▶ [TASK MATERIAL]:
Section One.
Context {V : Type} `{!EqDecision V} (nilV : V).

(** ** The test while it runs *)

(** Per server the flag of the group and whether [raft] is set; the flag [finished]; the time in
    milliseconds. *)
Record rts := mkrts {
  r_ts : Test (V := V);
  r_conn : list bool;
  r_raft : list bool;
  r_finished : bool;
  r_now : Z
}.

Definition checkFinished (s : rts) : bool := r_finished s.

Definition set_ts (s : rts) (ts : Test) : rts := mkrts ts (r_conn s) (r_raft s) (r_finished s) (r_now s).

(** [mksrv] without snapshots: the new server has an empty log. *)
Definition mksrv (ts : Test (V := V)) (srv : nat) : Test :=
  mkTest (<[srv := mkrfsrv 0 ∅]> (ts_srvs ts)) (maxIndex ts).

(** What happens around a call: a message is applied, a server is started again or killed, connections
    change, the test ends, time passes. *)
Inductive around {Bytes : Type} : rts -> rts -> Prop :=
| ar_apply s d ts' : deliver (Bytes := Bytes) (r_ts s) d = Ok ts' -> around s (set_ts s ts')
| ar_mksrv s i :
    around s (mkrts (mksrv (r_ts s) i) (r_conn s) (<[i := true]> (r_raft s)) (r_finished s) (r_now s))
| ar_Kill s i : around s (mkrts (r_ts s) (r_conn s) (<[i := false]> (r_raft s)) (r_finished s) (r_now s))
| ar_conn s i b : around s (mkrts (r_ts s) (<[i := b]> (r_conn s)) (r_raft s) (r_finished s) (r_now s))
| ar_finish s : around s (mkrts (r_ts s) (r_conn s) (r_raft s) true (r_now s))
| ar_time s t : (r_now s <= t)%Z -> around s (mkrts (r_ts s) (r_conn s) (r_raft s) (r_finished s) t).

(** ** [one] *)

(** At the head of the loop; trying [todo] more servers; with the index that [Start] gave; at the head
    of the loop that waits for agreement, begun at [t1]; asleep until a time in either loop; after the
    loop; with a result. *)
Inductive one_pc :=
| OTop (starts : nat)
| OScan (starts todo : nat)
| OGot (starts : nat) (index : Z)
| OPoll (starts : nat) (index : Z) (t1 : Z)
| OPollSleep (starts : nat) (index : Z) (t1 until : Z)
| OTopSleep (starts : nat) (until : Z)
| OAfter
| ORet (index : Z)
| OFatal (msg : string).

(** The server whose [Start] is called next. *)
Definition asks (s : rts) (pc : one_pc) : option nat :=
  match pc with
  | OScan starts (S _) =>
      let starts := (starts + 1) mod length (ts_srvs (r_ts s)) in
      match r_conn s !! starts, r_raft s !! starts with
      | Some true, Some true => Some starts
      | _, _ => None
      end
  | _ => None
  end.

(** The next step, with the answer of [Start] if it is called; [None] while asleep and at the end. *)
Definition one_next (cmd : V) (expectedServers : Z) (retry : bool) (t0 : Z) (s : rts) (ans : Z * bool)
    (pc : one_pc) : option one_pc :=
  match pc with
  | OTop starts =>
      Some (if bool_decide (r_now s < t0 + 10000)%Z && negb (checkFinished s)
            then OScan starts (length (ts_srvs (r_ts s))) else OAfter)
  | OScan starts 0 => Some (OGot starts (-1))
  | OScan starts (S todo) =>
      let starts := (starts + 1) mod length (ts_srvs (r_ts s)) in
      Some (match asks s pc with
            | Some _ => if ans.2 then OGot starts ans.1 else OScan starts todo
            | None => OScan starts todo
            end)
  | OGot starts index =>
      Some (if bool_decide (index = (-1)%Z) then OTopSleep starts (r_now s + 50)%Z
            else OPoll starts index (r_now s))
  | OPoll starts index t1 =>
      Some (if bool_decide (r_now s < t1 + 2000)%Z then
              match nCommitted nilV (r_ts s) index with
              | Ok (nd, cmd1) =>
                  if bool_decide (0 < nd) && bool_decide (expectedServers <= Z.of_nat nd)%Z
                     && bool_decide (cmd1 = cmd)
                  then ORet index else OPollSleep starts index t1 (r_now s + 20)%Z
              | Fatal msg => OFatal msg
              | Panic msg => OFatal msg
              end
            else if negb retry then OFatal "failed to reach agreement" else OTop starts)
  | OPollSleep starts index t1 until => if bool_decide (until <= r_now s)%Z then Some (OPoll starts index t1) else None
  | OTopSleep starts until => if bool_decide (until <= r_now s)%Z then Some (OTop starts) else None
  | OAfter => Some (if negb (checkFinished s) then OFatal "failed to reach agreement" else ORet (-1))
  | ORet _ | OFatal _ => None
  end.

(** A call beside a Raft with states [R]: [Start] is a relation, and so is what else happens. *)
Section Run.
Context {R : Type} (rf_Start : rts -> R -> nat -> V -> Z -> bool -> R -> Prop).
Context (env : one_pc -> rts * R -> rts * R -> Prop).
Context (cmd : V) (expectedServers : Z) (retry : bool) (t0 : Z).
Lemma join_facts c g srvs c' :
  ShardCfg.cfg_ok c -> Groups c ≠ ∅ -> size (Groups c) < 12 -> JoinBalance [(g, srvs)] c = Ok (Some c') ->
  ShardCfg.cfg_ok c' /\ Num c' = (Num c + 1)%Z /\ Groups c' = <[g := srvs]> (Groups c) /\ IsMember c' g = true.
Proof.
  intros Hc Hne Hsz H. assert (ShardCfg.cfg_ok c') as Hc' by (eapply cfg_ok_step; [done|by eapply cfg_join]).
  split; [done|]. unfold JoinBalance in H. destruct (Join _ c) as [c1| |] eqn:E; simplify_eq/=.
  apply Join_Ok in E as (_ & Hj & ->).
  match type of H with Rebalance ?x = _ =>
    destruct (Rebalance_spec x (cfg_len _ Hc)) as (c2 & E2 & HN & HG & _) end.
  assert (c2 = c') as -> by congruence. simpl in *. rewrite insert_empty, <- insert_union_singleton_l in HG.
  split; [done|]. split; [done|]. apply IsMember_group; [done| |rewrite HG, lookup_insert_eq; eauto].
  rewrite HG, map_size_insert_None; [lia|]. eapply (join_new _ _ Hj). left.
Qed.

Lemma leave_facts c g c' :
  ShardCfg.cfg_ok c -> LeaveBalance [g] c = Ok (Some c') ->
  ShardCfg.cfg_ok c' /\ Num c' = (Num c + 1)%Z /\ (Groups c' ≠ ∅ -> IsMember c' g = false) /\
  forall x, x ≠ g -> Groups c' !! x = Groups c !! x.
Proof.
  intros Hc H. assert (ShardCfg.cfg_ok c') as Hc' by (eapply cfg_ok_step; [done|by eapply cfg_leave]).
  split; [done|]. unfold LeaveBalance in H. destruct (ShardCfg.Leave _ c) as [c1| |] eqn:E; simplify_eq/=.
  apply Leave_Ok in E as (_ & _ & _ & ->).
  match type of H with Rebalance ?x = _ =>
    destruct (Rebalance_spec x (cfg_len _ Hc)) as (c2 & E2 & HN & HG & _) end.
  assert (c2 = c') as -> by congruence. simpl in *. split; [done|]. split.
  - intros Hne. apply IsMember_new; [done|done|]. rewrite HG. apply map_lookup_filter_None_2. right.
    intros x _ Hx. apply Hx. left.
  - intros x Hx. rewrite HG. unfold without. apply option_eq. intros y. rewrite map_lookup_filter_Some. simpl.
    split; [by intros [? _]|]. intros Hy. split; [done|]. by intros ->%list_elem_of_singleton.
Qed.
(** What the browser can deliver. *)
Inductive Event :=
| StartClick
| StopClick
| Result (event : SpeechRecognitionEvent)
| RecognitionEnded                         (* the engine's end event *)
| Settled (h : nat) (o : Settlement ProcessTextData).

Definition pending (h : nat) (s : State) : bool :=
  existsb (fun p => fst p =? h) (inflight s).

Definition enabled (s : State) (e : Event) : bool :=
  match e with
  | StartClick | StopClick => true
  | Result _ =>
      match recognition s with Some _ => started s | None => false end
  | RecognitionEnded => started s
  | Settled h _ => pending h s
  end.

Definition forget (h : nat) (s : State) : State :=
  set_inflight (filter (fun p => negb (fst p =? h)) (inflight s)) s.

Definition dispatch (e : Event) (s : State) : Run :=
  match e with
  | StartClick => startBtn_onclick s
  | StopClick => stopBtn_onclick s
  | Result event => onresult event s
  | RecognitionEnded => idle (set_started false s)   (* no [onend] handler *)
  | Settled h o => process_text_settled o (forget h s)
  end.

Definition step (e : Event) (s : State) : Run :=
  if enabled s e then dispatch e s else idle s.

(** A run of the page: the state reached and every call made, in order. *)
Fixpoint run (s : State) (trace : list Event) : State * list Call :=
  match trace with
  | [] => (s, [])
  | e :: trace' =>
      let r := step e s in
      let (s', cs) := run (after r) trace' in
      (s', calls r ++ cs)
  end.

Fixpoint feasible (s : State) (trace : list Event) : bool :=
  match trace with
  | [] => true
  | e :: trace' => enabled s e && feasible (after (step e s)) trace'
  end.

Definition is_start (c : Call) : bool :=
  match c with RecognitionStart => true | _ => false end.

Definition is_fetch (c : Call) : bool :=
  match c with Fetch _ _ => true | _ => false end.

End Script.

(** ** static/app.js *)

Module App.

(** The two elements the script writes. *)
Record Dom := {
  speechText : JsString;      (* #speechText.textContent *)
  correctedText : JsString    (* #correctedText.textContent *)
}.

(** What the recorder hands to [ondataavailable], and [new Blob(parts,
    {type})]. *)
Definition Chunk := list Byte.byte.

Record Blob := {
  blobParts : list Chunk;
  type : JsString
}.

Inductive Body :=
| JsonText (text : JsString)                                (* {text} *)
| FormData (field : JsString) (blob : Blob) (filename : JsString).

(** JSON answers of /correct and /emotion. *)
Record CorrectData := { data_corrected : JsString }.
Record EmotionData := { emotion : JsString }.

(** A MediaRecorder: [Stopping] is the time between [stop()] and the stop
    event, when the last data is still to be delivered. *)
Inductive RecorderState := Recording | Stopping | Inactive.

Inductive Pending :=
| PendingStream                       (* getUserMedia *)
| PendingCorrect (text : JsString)    (* POST /correct *)
| PendingEmotion (blob : Blob).       (* POST /emotion *)

Record State := {
  recognition : option SpeechRecognition;   (* [let recognition] *)
  mediaRecorder : option nat;               (* [let mediaRecorder]: which recorder *)
  audioChunks : list Chunk;                 (* [let audioChunks = []] *)
  dom : Dom;
  (* the browser's side *)
  started : bool;                           (* the engine's started flag *)
  recorders : list RecorderState;           (* every recorder created so far *)
  inflight : list (nat * Pending);          (* pending promises, by issue order *)
  issued : nat
}.

Inductive Call :=
| Alert (msg : JsString)
| RecognitionStart
| RecognitionStop
| GetUserMedia
| RecorderStart (rid : nat)
| RecorderStop (rid : nat)
| Fetch (url : JsString) (body : Body).

Record Run := {
  after : State;
  calls : list Call;
  completion : Completion
}.

Definition idle (s : State) : Run :=
  {| after := s; calls := []; completion := Normal |}.

Definition set_dom (d : Dom) (s : State) : State :=
  {| recognition := recognition s; mediaRecorder := mediaRecorder s;
     audioChunks := audioChunks s; dom := d; started := started s;
     recorders := recorders s; inflight := inflight s; issued := issued s |}.

Definition set_audioChunks (l : list Chunk) (s : State) : State :=
  {| recognition := recognition s; mediaRecorder := mediaRecorder s;
     audioChunks := l; dom := dom s; started := started s;
     recorders := recorders s; inflight := inflight s; issued := issued s |}.

Definition set_started (b : bool) (s : State) : State :=
  {| recognition := recognition s; mediaRecorder := mediaRecorder s;
     audioChunks := audioChunks s; dom := dom s; started := b;
     recorders := recorders s; inflight := inflight s; issued := issued s |}.

Definition set_recorders (l : list RecorderState) (s : State) : State :=
  {| recognition := recognition s; mediaRecorder := mediaRecorder s;
     audioChunks := audioChunks s; dom := dom s; started := started s;
     recorders := l; inflight := inflight s; issued := issued s |}.

Definition set_inflight (l : list (nat * Pending)) (s : State) : State :=
  {| recognition := recognition s; mediaRecorder := mediaRecorder s;
     audioChunks := audioChunks s; dom := dom s; started := started s;
     recorders := recorders s; inflight := l; issued := issued s |}.

Definition set_correctedText (t : JsString) (s : State) : State :=
  set_dom {| speechText := speechText (dom s); correctedText := t |} s.

Definition set_speechText (t : JsString) (s : State) : State :=
  set_dom {| speechText := t; correctedText := correctedText (dom s) |} s.

(** A suspending call: its promise gets the next number of the issue
    order, a name of this model only. *)
Definition issue (p : Pending) (s : State) : State :=
  {| recognition := recognition s; mediaRecorder := mediaRecorder s;
     audioChunks := audioChunks s; dom := dom s; started := started s;
     recorders := recorders s;
     inflight := inflight s ++ [(S (issued s), p)];
     issued := S (issued s) |}.

Fixpoint update (rid : nat) (r : RecorderState) (l : list RecorderState)
  : list RecorderState :=
  match l, rid with
  | [], _ => []
  | _ :: l', 0 => r :: l'
  | x :: l', S rid' => x :: update rid' r l'
  end.

(** The literals of the file that are not ASCII, as code units. *)
Definition check_mark : JsString := [9989; 32]%N.            (* U+2705, space *)
Definition warning_sign : JsString := [9888; 65039]%N.       (* U+26A0 U+FE0F *)
Definition brain : JsString := [55358; 56800]%N.             (* U+1F9E0 *)
Definition cross_mark : JsString := [10060]%N.               (* U+274C *)
Definition newline : JsString := [10]%N.

Definition grammar_error : JsString :=
  warning_sign ++ lit " Grammar check error.".
Definition emotion_line (e : JsString) : JsString :=
  newline ++ brain ++ lit " Confidence Analysis: " ++ e.
Definition emotion_error : JsString :=
  newline ++ warning_sign ++ lit " Emotion detection failed.".

(** Lines 11-16 and 74-76: what loading the script does; [supported] is
    the truth of [window.SpeechRecognition || window.webkitSpeechRecognition].
    The handlers below exist only when it holds. *)
Definition load (supported : bool) (page : Dom) : Run :=
  let s := {| recognition := None; mediaRecorder := None; audioChunks := [];
              dom := page; started := false; recorders := []; inflight := [];
              issued := 0 |} in
  if supported then
    {| after :=
         {| recognition := Some {| continuous := true; interimResults := true;
                                   lang := None |};
            mediaRecorder := None; audioChunks := []; dom := page;
            started := false; recorders := []; inflight := []; issued := 0 |};
       calls := [];
       completion := Normal |}
  else
    {| after := s;
       calls := [Alert (cross_mark ++
                   lit " Speech Recognition not supported in this browser. Use Chrome.")];
       completion := Normal |}.

(** Lines 18-21 *)
Definition transcript_of (event : SpeechRecognitionEvent) : JsString :=
  for_loop (fun acc r => acc ++ transcript (item0 r))
           (resultIndex event) (results event) [].

(** Lines 17-30: [recognition.onresult], up to the first [await]. *)
Definition onresult (event : SpeechRecognitionEvent) (s : State) : Run :=
  let text := transcript_of event in
  let s1 := set_speechText text s in
  if 0 <? length (trim text) then
    {| after := issue (PendingCorrect text) s1;
       calls := [Fetch (lit "/correct") (JsonText text)];
       completion := Normal |}
  else
    {| after := s1; calls := []; completion := Normal |}.

(** Lines 31-35: the rest of [onresult], run when the fetch settles. *)
Definition correct_settled (o : Settlement CorrectData) (s : State) : Run :=
  match o with
  | Json data =>
      {| after := set_correctedText (check_mark ++ data_corrected data) s;
         calls := []; completion := Normal |}
  | _ =>
      {| after := set_correctedText grammar_error s;
         calls := []; completion := Normal |}
  end.

(** Lines 39-42: [startBtn.onclick], up to [await getUserMedia]. *)
Definition startBtn_onclick (s : State) : Run :=
  if started s then
    (* start() on an engine that has not ended yet throws *)
    {| after := s; calls := [RecognitionStart];
       completion := Throw InvalidStateError |}
  else
    {| after := issue PendingStream (set_started true s);
       calls := [RecognitionStart; GetUserMedia];
       completion := Normal |}.

(** Lines 43-66: the rest of [startBtn.onclick], once the stream is there.
    When the device is refused the promise rejects and nothing runs. *)
Definition stream_settled (granted : bool) (s : State) : Run :=
  if granted then
    let rid := length (recorders s) in
    {| after :=
         {| recognition := recognition s; mediaRecorder := Some rid;
            audioChunks := []; dom := dom s; started := started s;
            recorders := recorders s ++ [Recording];
            inflight := inflight s; issued := issued s |};
       calls := [RecorderStart rid];
       completion := Normal |}
  else
    {| after := s; calls := []; completion := Throw Rejected |}.

(** Lines 46-48 *)
Definition mediaRecorder_ondataavailable (data : Chunk) (s : State) : Run :=
  idle (set_audioChunks (audioChunks s ++ [data]) s).

(** Lines 50-56: [mediaRecorder.onstop], up to the first [await]. *)
Definition mediaRecorder_onstop (s : State) : Run :=
  let blob := {| blobParts := audioChunks s; type := lit "audio/wav" |} in
  {| after := issue (PendingEmotion blob) s;
     calls := [Fetch (lit "/emotion")
                     (FormData (lit "audio") blob (lit "speech.wav"))];
     completion := Normal |}.

(** Lines 57-63: the rest of [onstop], run when the fetch settles. *)
Definition emotion_settled (o : Settlement EmotionData) (s : State) : Run :=
  let line :=
    match o with
    | Json data => emotion_line (emotion data)
    | _ => emotion_error
    end in
  idle (set_audioChunks []
          (set_correctedText (correctedText (dom s) ++ line) s)).

(** Is the recorder held by [mediaRecorder] recording? *)
Definition recording (s : State) : bool :=
  match mediaRecorder s with
  | Some rid =>
      match nth_error (recorders s) rid with
      | Some Recording => true
      | _ => false
      end
  | None => false
  end.

(** Lines 69-72.  [stop()] on a recorder that is not recording returns at
    once; on [undefined] the property access throws. *)
Definition stopBtn_onclick (s : State) : Run :=
  match mediaRecorder s with
  | None =>
      {| after := s; calls := [RecognitionStop]; completion := Throw TypeError |}
  | Some rid =>
      {| after := if recording s
                  then set_recorders (update rid Stopping (recorders s)) s
                  else s;
         calls := [RecognitionStop; RecorderStop rid];
         completion := Normal |}
  end.

Inductive Event :=
| StartClick
| StopClick
| Result (event : SpeechRecognitionEvent)
| RecognitionEnded
| StreamSettled (h : nat) (granted : bool)
| CorrectSettled (h : nat) (o : Settlement CorrectData)
| EmotionSettled (h : nat) (o : Settlement EmotionData)
| DataAvailable (rid : nat) (data : Chunk)
| RecorderStopped (rid : nat).

Definition lookup (h : nat) (s : State) : option Pending :=
  match find (fun p => fst p =? h) (inflight s) with
  | Some p => Some (snd p)
  | None => None
  end.

Definition installed (s : State) : bool :=
  match recognition s with Some _ => true | None => false end.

▶ [PROBLEM DESCRIPTION]:
Word for word, quote the lines of the material from the first line through the line with "Definition set_ts (s", both ends included.

▶ [REPLY]:
Section One.
Context {V : Type} `{!EqDecision V} (nilV : V).

(** ** The test while it runs *)

(** Per server the flag of the group and whether [raft] is set; the flag [finished]; the time in
    milliseconds. *)
Record rts := mkrts {
  r_ts : Test (V := V);
  r_conn : list bool;
  r_raft : list bool;
  r_finished : bool;
  r_now : Z
}.

Definition checkFinished (s : rts) : bool := r_finished s.

Definition set_ts (s : rts) (ts : Test) : rts := mkrts ts (r_conn s) (r_raft s) (r_finished s) (r_now s).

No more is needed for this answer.